- Directed by: Robert Cannon
- Written by: Robert Cannon Ira Heffler
- Produced by: Robert Cannon; Ira Heffler; Lisa Rau;
- Starring: Robert Cannon; Brenda Vaccaro; Justin Lee;
- Production companies: Cannonball of Death; Easy Open Productions;
- Distributed by: Indie Rights
- Release date: September 28, 2017;
- Running time: 99 minutes
- Country: United States
- Language: English
- Budget: $30,000
- Box office: $4,392

= 30-Love =

30-Love is a 2017 American comedy-drama film directed by Robert Cannon and starring Robert Cannon, Brenda Vaccaro, and Justin Lee.

==Premise==
Kelly's husband (Cannon) returns home after Kelly dies in hospital. Struggling with raising their daughter as a single parent, he chooses to instead focus on Kelly's passion for tennis. Focused on winning a tournament in her honor, he neglects raising their daughter and soon finds himself having to fight to keep his parental rights.

==Cast==
- Robert Cannon as Kelly's Husband
- Brenda Vaccaro as Hellen
- Justin Lee as Johnnie
- Mark Gagliardi as David
- Robert Craighead as Fred

==Release==
30-Love raised over $10,000 on IndieGoGo for the film's premiere.

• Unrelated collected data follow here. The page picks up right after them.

(* ===== verification/Conditions.v ===== *)
(** * Edge conditions and edge selection (src/workflow/conditions.ts, routing.ts)

    A condition is the structured value [{ path, op, value }]; [checkConditionShape] is
    the validator's view of it and [evaluateCondition] the runtime's.  [selectEdge] picks
    the one outgoing edge of a completed step. *)

From S2P Require Import Prelude Values Contract.

(** ** Conditions *)

Inductive cond_namespace : Type := NsOutput | NsWorkflow.

(** [OUTPUT_PATH_RE], [WORKFLOW_PATH_RE]. *)
Definition parseConditionPath (path : string) : option (cond_namespace * string) :=
  match strip_prefix "output." path with
  | Some f => if is_field_name f then Some (NsOutput, f) else None
  | None => if path =s "workflow.round" then Some (NsWorkflow, "round") else None
  end.

Definition isScalar (v : value) : bool := isStr v || isNumber v || isBool v.

(** Issue codes of a condition's shape; empty when it is well formed. *)
Definition checkConditionShape (cond : value) : list string :=
  if negb (isObj cond) then ["condition_not_object"] else
  let path := get "path" cond in
  let op := get "op" cond in
  let v := get "value" cond in
  (if negb (isStr path) || match parseConditionPath (str_of path) with None => true | Some _ => false end
   then ["condition_bad_path"] else []) ++
  (if negb (isStr op) || negb (str_of op ∈b CONDITION_OPS) then ["condition_unsupported_op"]
   else if str_of op =s "exists" then (if negb (is_undef v) then ["condition_exists_takes_no_value"] else [])
   else if str_of op =s "in" then
     (if negb (isArr v) || (match elems v with [] => true | _ => false end) || negb (forallb isScalar (elems v))
      then ["condition_in_needs_scalar_array"] else [])
   else (if negb (isScalar v) then ["condition_needs_scalar_value"] else [])) ++
  flat_map (fun k => if k ∈b ["path"; "op"; "value"] then [] else ["condition_unknown_field"]) (obj_keys cond).

(** Resolve a path: [None] is [found: false]. *)
Definition resolveConditionValue (path : string) (output : value) (round : Z) : option value :=
  match parseConditionPath path with
  | None => None
  | Some (NsWorkflow, _) => Some (VNum (NInt round))
  | Some (NsOutput, key) => if has_own key output then Some (get key output) else None
  end.

Definition evaluateCondition (cond : value) (output : value) (round : Z) : bool :=
  let r := resolveConditionValue (str_of (get "path" cond)) output round in
  let found := match r with Some _ => true | None => false end in
  let v := match r with Some v => v | None => VUndef end in
  let cv := get "value" cond in
  let op := get "op" cond in
  if is_str_lit op "exists" then found && negb (is_nullish v)
  else if is_str_lit op "eq" then found && strict_eq v cv
  else if is_str_lit op "neq" then negb (found && strict_eq v cv)
  else if is_str_lit op "in" then found && isArr cv && includes (elems cv) v
  else false.

(** ** Edge selection *)

Inductive routing_result : Type :=
  | RouteTo (terminal : bool) (target : string) (edgeKind : string)
  | RoutingNoEdge
  | RoutingAmbiguous.

Definition has_condition (e : value) : bool := negb (is_undef (get "condition" e)).

Definition outgoing_edges (spec : value) (from : string) : list value :=
  List.filter (fun e => is_str_lit (get "from" e) from) (elems (get "edges" spec)).

Definition matched_conditional (es : list value) (output : value) (round : Z) : list value :=
  List.filter (fun e => has_condition e && evaluateCondition (get "condition" e) output round) es.

Definition fallback_edges (es : list value) : list value := List.filter (fun e => negb (has_condition e)) es.

Definition route_of (e : value) : routing_result :=
  let target := str_of (get "to" e) in
  RouteTo (isTerminalTarget target) target (str_of (get "kind" e)).

Definition selectEdge (spec : value) (fromStepId : string) (output : value) (round : Z) : routing_result :=
  let outgoing := outgoing_edges spec fromStepId in
  match matched_conditional outgoing output round, fallback_edges outgoing with
  | _ :: _ :: _, _ => RoutingAmbiguous
  | [e], _ => route_of e
  | [], [e] => route_of e
  | [], _ :: _ :: _ => RoutingAmbiguous
  | [], [] => RoutingNoEdge
  end.

(** ** Properties of conditions *)

(** [output.<field>] and [workflow.round] are the only readable paths. *)
Lemma parseConditionPath_inv (p : string) (ns : cond_namespace) (k : string) :
  parseConditionPath p = Some (ns, k) ->
  (ns = NsOutput /\ p = "output." +:+ k /\ is_field_name k = true) \/ (ns = NsWorkflow /\ p = "workflow.round" /\ k = "round").
Proof.
  unfold parseConditionPath. intros H.
  destruct (strip_prefix "output." p) as [f|] eqn:E.
  - apply strip_prefix_Some in E. destruct (is_field_name f) eqn:F; [|done].
    inversion H; subst. left. done.
  - destruct (p =s "workflow.round") eqn:F; [|done]. apply String.eqb_eq in F.
    inversion H; subst. by right.
Qed.

Lemma is_str_lit_spec (v : value) (s : string) : is_str_lit v s = true <-> v = VStr s.
Proof.
  unfold is_str_lit. destruct v; cbn; try (split; [done | congruence]).
  rewrite String.eqb_eq. split; congruence.
Qed.

Lemma strict_eq_scalar (a b : value) : strict_eq a b = true -> a = b.
Proof.
  destruct a, b; cbn; try done.
  - destruct b0, b; naive_solver.
  - destruct n, n0; cbn; try done.
    + intros H. bsimpl. congruence.
    + intros H. apply andb_true_iff in H as [H1 H2]. apply Z.eqb_eq in H1. apply Pos.eqb_eq in H2. congruence.
    + destruct neg, neg0; naive_solver.
  - intros H. bsimpl. congruence.
Qed.

Lemma same_value_zero_eq (a b : value) : same_value_zero a b = true -> a = b.
Proof. unfold same_value_zero. repeat case_match; first [done | apply strict_eq_scalar]. Qed.

Lemma strict_same (a b : value) : strict_eq a b = true -> same_value_zero a b = true.
Proof. intros H. unfold same_value_zero. repeat case_match; done. Qed.

Lemma strict_eq_sym (a b : value) : strict_eq a b = strict_eq b a.
Proof.
  destruct a, b; cbn; try done.
  - by destruct b0, b.
  - destruct n, n0; cbn; try done; [by rewrite Z.eqb_sym | by rewrite Z.eqb_sym, Pos.eqb_sym | by destruct neg, neg0].
  - apply String.eqb_sym.
Qed.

It opened at the Vista Theater and had a one-week run at the Los Feliz 3 Theater.

==Reception==
30-Love received mixed reviews. Entertainment Monthly commented positively on the production quality but were not impressed with the story. Other critics were more positive with their reviews and appreciated the non-conventional ending.